The painting “PEACE in Ukraine” was created with the colors of Ukraine’s national flag and is emblazoned with the word “Peace” to express hope for world peace and opposition to the war in Ukraine.
“My heart was crying out ‘No War’ when I painted the work. It was like I was layering ‘Peace’ over and over in the painting,” he said. Heo
Face masks designed with the image of the painting filled across the Seoul Art Center with people wearing masks while watching the concert performed by SPO. The scene resonated more when Ukrainian violinist Sergiy Salo performed “Moldova.”
A total of 99 copies of the image were issued as nonfungible tokens at 50,000 won ($40) each on digital art platform and marketplace Evei. All proceeds will be donated to support emergency relief for Ukrainian refugees.
As an artist, Heo considers art a core thread that links different fields and people around the world.
“Art is like a bridge that connects people to each other as well as the present and future. Artists are those who help things go smoothly and have the role of a relationship buffer,” he said.

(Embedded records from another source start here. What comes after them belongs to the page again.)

(** An [int] operand of a float operation is converted first; an [int]
    beyond the doubles raises [OverflowError]. *)
Definition float_of_int (z : Z) : outcome float :=
  match float_of_Z z with
  | S754_infinity _ => Raise "int too large to convert to float"
  | f => Return f
  end.

(** [int(x)] for a float [x]: truncation toward zero. *)
Definition int_of_float (x : float) : outcome Z :=
  match x with
  | S754_zero _ => Return 0
  | S754_infinity _ => Raise "cannot convert float infinity to integer"
  | S754_nan => Raise "cannot convert float NaN to integer"
  | S754_finite s m e =>
      let a := match e with
               | Zneg k => Z.shiftr (Zpos m) (Zpos k)
               | _ => Z.shiftl (Zpos m) e
               end in
      Return (if s then - a else a)
  end.

Definition float_zero : float := S754_zero false.

(** [x > y] and [x >= y] on floats; a NaN compares false. *)
Definition fgt (x y : float) : bool := SFltb y x.
Definition fge (x y : float) : bool := SFleb y x.

(** [l.index(x)] on a list of strings. *)
Fixpoint index_from (i : Z) (x : string) (l : list string) : outcome Z :=
  match l with
  | [] => Raise ("'" ++ x ++ "' is not in list")
  | y :: r => if String.eqb y x then Return i else index_from (i + 1) x r
  end.

Definition index (x : string) (l : list string) : outcome Z := index_from 0 x l.

(** [l[i]]: a negative index counts from the end. *)
Definition getitem (l : list string) (i : Z) : outcome string :=
  let n := Z.of_nat (List.length l) in
  let j := if i <? 0 then i + n else i in
  if (0 <=? j) && (j <? n)
  then Return (nth (Z.to_nat j) l EmptyString)
  else Raise "list index out of range".

End Py.

(* ===================================================================== *)
(** * Regular expressions                                                *)
(* ===================================================================== *)

Module Regex.

(** The fragment of [re] syntax the two patterns of the program use. *)
Inductive regex : Type :=
| Void                            (* matches nothing *)
| Eps                             (* the empty string *)
| Class (p : ascii -> bool)       (* one character of a class *)
| Cat (r1 r2 : regex)
| Alt (r1 r2 : regex)
| Star (r : regex).

Definition Chr (c : ascii) : regex := Class (Ascii.eqb c).
Definition Plus (r : regex) : regex := Cat r (Star r).      (* r+ *)
Definition Opt (r : regex) : regex := Alt r Eps.            (* r? *)
Fixpoint Times (n : nat) (r : regex) : regex :=             (* r{n} *)
  match n with
  | O => Eps
  | S k => Cat r (Times k r)
  end.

When asked about what keeps him as an artist, he thought of his 7-year-old son who recognized his father’s painting when he was just 3 years old. “It was a very ‘unique’ and touching moment. Such an experience is the source of my strength as an artist,” he added.
The exhibition “Start Collection,” which features Heo’s works, runs through Tuesday at Jeongdong 1928 Gallery in Seoul.